Copied to clipboard

Flag this post as spam?

This post will be reported to the moderators as potential spam to be looked at


  • iNETZO 134 posts 497 karma points c-trib
    Mar 04, 2020 @ 19:26
    iNETZO
    0

    Examine indexing issues and high CPU

    Hi,

    We're using Umbraco 8.2.2 for a large site. Everytime we restart the applicationpool we have to reindex all Examine indexes because we're using examine to find the latest newsitems that are meeting some conditions.

    If we dont index manualy after starting the site, this content is not showing up. Sometimes it looks like the indexes get corrupt with causes high CPU usage. If we reindex again, the performance gets back to normal.
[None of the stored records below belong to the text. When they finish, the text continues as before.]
(** The whole trace of a request whose bus was found and whose event was
    committed. *)
Definition request_trace (env : Env.t) (bus : Bus.t)
    (current_user : User.t) (event : CleaningEvent.t)
    (out : Outcome (list Alert.t)) : list Effect :=
  ([SelectBus (CleaningEvent.bus_id event); Commit event]
   ++ notify_event_trace env (event_created_message event bus current_user)
   ++ CheckAlerts (Bus.id bus) event :: check_alerts_trace env bus out)%list.

End CreateEvent.

(** Running an endpoint body on a database, from an empty trace. *)
Definition run_request {A} (c : M A) (d : DB.t) : World.t * Outcome A :=
  c (World.mk d []).

(** [GET /events/{event_id}] reduced to its query: the rows with that id. *)
Definition get_event (event_id : Z) (d : DB.t) : list CleaningEvent.t :=
  filter (fun e => (CleaningEvent.id e =? event_id)%Z) (DB.cleaning_events d).

(** ** [POST /ai/analyze] and [_generate_suggestions] *)

(** [needle in haystack] on Python strings. *)
Fixpoint contains (needle haystack : string) : bool :=
  if String.prefix needle haystack then true
  else match haystack with
       | EmptyString => false
       | String _ rest => contains needle rest
       end.

(** An instance of [str.lower] for ASCII text, used in worked examples. *)
Definition ascii_lower_char (c : ascii) : ascii :=
  let n := nat_of_ascii c in
  if ((65 <=? n) && (n <=? 90))%nat then ascii_of_nat (n + 32) else c.

Fixpoint ascii_lower (s : string) : string :=
  match s with
  | EmptyString => EmptyString
  | String c rest => String (ascii_lower_char c) (ascii_lower rest)
  end.

Module AnalysisResponse.
Record t : Type := mk
  { estado : CleaningState;
    confidence : Q;
    issues : list string;
    suggestions : list string }.
End AnalysisResponse.

Definition HTTP_500_INTERNAL_SERVER_ERROR : Z := 500.

Section Analyze.

(** [str.lower], a builtin (the Unicode case mapping). *)
Variable lower : string -> string.

(** [ml_service.analyze_image(request.image_base64)] *)
Variable ml_analyze_image :
  string -> Outcome (CleaningState * Q * list string).

(** The branch taken for one issue in the loop body. *)
Definition suggestion_for (issue : string) : string :=
  if contains "papel" (lower issue) || contains "basura" (lower issue) then
    "Recoger y desechar basura del piso y asientos"
  else if contains "ventana" (lower issue) || contains "cristal" (lower issue) then
    "Limpiar ventanas con pa침o y limpiador de cristales"
  else if contains "mancha" (lower issue) then
    "Aplicar limpiador y frotar manchas con pa침o"
  else if contains "polvo" (lower issue) then
    "Pasar pa침o seco o aspirar superficies con polvo"
  else if contains "pasamano" (lower issue) then
    "Limpiar pasamanos con desinfectante"
  else
    "Revisar y limpiar 치rea afectada".

(** The [for issue in issues] loop, appending to [suggestions]. *)
Fixpoint suggestions_loop (issues : list string) (suggestions : list string)
  : list string :=
  match issues with
  | [] => suggestions
  | issue :: rest => suggestions_loop rest (suggestions ++ [suggestion_for issue])
  end.

Definition _generate_suggestions (issues : list string) : list string :=
  let suggestions := suggestions_loop issues [] in
  (* Add general suggestion if no specific ones *)
  match suggestions with
  | [] => suggestions ++ ["Realizar limpieza general del bus"]
  | _ => suggestions
  end.

Definition analyze_image (image_base64 : string)
  : Outcome AnalysisResponse.t :=
  match ml_analyze_image image_base64 with
  | Return (state, confidence, issues) =>
      let suggestions := _generate_suggestions issues in
      Return (AnalysisResponse.mk state confidence issues suggestions)
  | Raise e =>
      Raise (HTTPException HTTP_500_INTERNAL_SERVER_ERROR
               ("Error analyzing image: " ++ str e))
  end.

End Analyze.

(** ** The alert service

    [backend/app/services/alert_service.py] is called by [create_event] but
    lives outside the files embedded above; the definitions of this
    module follow the written specification of the rule engine and of the
    alert store. *)

Module AlertService.

(** Modelled from the spec: the configuration surface of the rule engine
    (window duration in milliseconds, dirty-repeat threshold,
    uncertain-repeat threshold, high-confidence bound, minimum issue count
    for a very dirty bus) and the human-readable detail of each kind, all
    of them inputs of [alert_service]. *)
Record Settings : Type := mkSettings
  { window_duration : Z;
    dirty_threshold : nat;
    uncertain_threshold : nat;
    high_confidence : Q;
    min_issue_count : nat;
    detail_text : AlertTipo -> string }.

(** Modelled from the spec: the defaults of [alert_service]'s settings,
    72 hours, 2, 3, 0.65 and 2. *)
Definition default_settings (detail : AlertTipo -> string) : Settings :=
  mkSettings (72 * 3600 * 1000) 2 3 (65 # 100) 2 detail.

(** Modelled from the spec: an alert proposed by a rule of
    [alert_service], before it is persisted. *)
Record Proposal : Type := mkProposal
  { kind : AlertTipo; severity : AlertNivel; detail : string }.

(** Modelled from the spec: the event store query [recentEventsForBus]
    used by [alert_service], all events of the bus with creation timestamp
    at or after the bound, oldest first (the table order). *)
Definition recentEventsForBus (events : list CleaningEvent.t)
    (busId sinceTimestamp : Z) : list CleaningEvent.t :=
  filter (fun e => (CleaningEvent.bus_id e =? busId)%Z
                   && (sinceTimestamp <=? CleaningEvent.created_at e)%Z)
         events.

(** Modelled from the spec: the trailing window of [alert_service], the
    half-open interval from [now - window_duration] (excluded) to [now]
    (included). *)
Definition in_window (s : Settings) (now ts : Z) : bool :=
  (now - window_duration s <? ts)%Z && (ts <=? now)%Z.

(** Modelled from the spec: the history [alert_service] evaluates its
    counting rules on, read through [recentEventsForBus] and cut to the
    window. *)
Definition window_events (s : Settings) (now : Z)
    (events : list CleaningEvent.t) (busId : Z) : list CleaningEvent.t :=
  filter (fun e => in_window s now (CleaningEvent.created_at e))
         (recentEventsForBus events busId (now - window_duration s)).

(** Modelled from the spec: the rule-window count of [alert_service], the
    number of events of one state in the window. *)
Definition window_count (s : Settings) (now : Z)
    (events : list CleaningEvent.t) (busId : Z) (st : CleaningState) : nat :=
  List.length (filter (fun e => CleaningState_eqb (CleaningEvent.estado e) st)
                 (window_events s now events busId)).

(** Modelled from the spec: the detected-issue count of an event, read by
    the very dirty rule of [alert_service]; an absent list counts as
    empty. *)
Definition issue_count (event : CleaningEvent.t) : nat :=
  match CleaningEvent.issues event with
  | Some i =>
      match Issues.issues i with
      | Some l => List.length l
      | None => 0%nat
      end
  | None => 0%nat
  end.

(** Modelled from the spec: the test "confidence at least the
    high-confidence bound" of [alert_service]; an absent confidence does
    not pass. *)
Definition confident (s : Settings) (event : CleaningEvent.t) : bool :=
  match CleaningEvent.confidence event with
  | Some c => Qle_bool (high_confidence s) c
  | None => false
  end.

(** Modelled from the spec: the repeated dirty rule of [alert_service]. *)
Definition rule_repeated_dirty (s : Settings) (now : Z)
    (events : list CleaningEvent.t) (busId : Z) : option Proposal :=
  if (dirty_threshold s <=? window_count s now events busId DIRTY)%nat
  then Some (mkProposal REPETIDO WARN (detail_text s REPETIDO))
  else None.

(** Modelled from the spec: the very dirty rule of [alert_service]. *)
Definition rule_very_dirty (s : Settings) (event : CleaningEvent.t)
  : option Proposal :=
  if CleaningState_eqb (CleaningEvent.estado event) DIRTY
     && confident s event
     && (min_issue_count s <=? issue_count event)%nat
  then Some (mkProposal MUY_SUCIO CRITICAL (detail_text s MUY_SUCIO))
  else None.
    Often (a few times a day) we get these type of errors:

    [Error] Error indexing queue items
    System.ArgumentNullException: Value cannot be null.
    Parameter name: key
       at System.ThrowHelper.ThrowArgumentNullException(ExceptionArgument argument)
       at System.Collections.Generic.Dictionary`2.Remove(TKey key)
       at Umbraco.Examine.ValueSetValidator.Validate(ValueSet valueSet) in C:\Umbraco-CMS-8-8.2\src\Umbraco.Examine\ValueSetValidator.cs:line 85
       at Examine.Providers.BaseIndexProvider.<IndexItems>b__12_0(ValueSet x) in C:\projects\examine-qvx04\src\Examine\Providers\BaseIndexProvider.cs:line 76
       at System.Linq.Enumerable.WhereSelectListIterator`2.MoveNext()
       at Examine.LuceneEngine.Providers.LuceneIndex.ForceProcessQueueItems(Boolean block) in C:\projects\examine-qvx04\src\Examine\LuceneEngine\Providers\LuceneIndex.cs:line 879
    

    and these:

    [Error] Error indexing queue items
    System.IndexOutOfRangeException: Index was outside the bounds of the array.
       at System.Collections.Generic.Dictionary`2.CopyTo(KeyValuePair`2[] array, Int32 index)
       at Examine.LuceneEngine.Providers.LuceneIndex.CopyDictionary(IDictionary`2 d) in C:\projects\examine-qvx04\src\Examine\LuceneEngine\Providers\LuceneIndex.cs:line 654
       at Examine.LuceneEngine.Providers.LuceneIndex.AddDocument(Document doc, ValueSet valueSet, IndexWriter writer) in C:\projects\examine-qvx04\src\Examine\LuceneEngine\Providers\LuceneIndex.cs:line 666
       at Examine.LuceneEngine.Providers.LuceneIndex.ProcessIndexQueueItem(IndexOperation op, IndexWriter writer) in C:\projects\examine-qvx04\src\Examine\LuceneEngine\Providers\LuceneIndex.cs:line 1201
       at Examine.LuceneEngine.Providers.LuceneIndex.ProcessQueueItem(IndexOperation item, IndexWriter writer) in C:\projects\examine-qvx04\src\Examine\LuceneEngine\Providers\LuceneIndex.cs:line 1020
       at Examine.LuceneEngine.Providers.LuceneIndex.ForceProcessQueueItems(Boolean block) in C:\projects\examine-qvx04\src\Examine\LuceneEngine\Providers\LuceneIndex.cs:line 879
    2020-03-04 20:10:33.635 +01:00 [Error] Error indexing queue items
    System.IndexOutOfRangeException: Index was outside the bounds of the array.
       at System.Collections.Generic.Dictionary`2.CopyTo(KeyValuePair`2[] array, Int32 index)
       at Examine.LuceneEngine.Providers.LuceneIndex.CopyDictionary(IDictionary`2 d) in C:\projects\examine-qvx04\src\Examine\LuceneEngine\Providers\LuceneIndex.cs:line 654
       at Examine.LuceneEngine.Providers.LuceneIndex.AddDocument(Document doc, ValueSet valueSet, IndexWriter writer) in C:\projects\examine-qvx04\src\Examine\LuceneEngine\Providers\LuceneIndex.cs:line 666
       at Examine.LuceneEngine.Providers.LuceneIndex.ProcessIndexQueueItem(IndexOperation op, IndexWriter writer) in C:\projects\examine-qvx04\src\Examine\LuceneEngine\Providers\LuceneIndex.cs:line 1201
       at Examine.LuceneEngine.Providers.LuceneIndex.ProcessQueueItem(IndexOperation item, IndexWriter writer) in C:\projects\examine-qvx04\src\Examine\LuceneEngine\Providers\LuceneIndex.cs:line 1020
       at Examine.LuceneEngine.Providers.LuceneIndex.ForceProcessQueueItems(Boolean block) in C:\projects\examine-qvx04\src\Examine\LuceneEngine\Providers\LuceneIndex.cs:line 879
    

    Unfortunately, the index name is not mentioned in the error message.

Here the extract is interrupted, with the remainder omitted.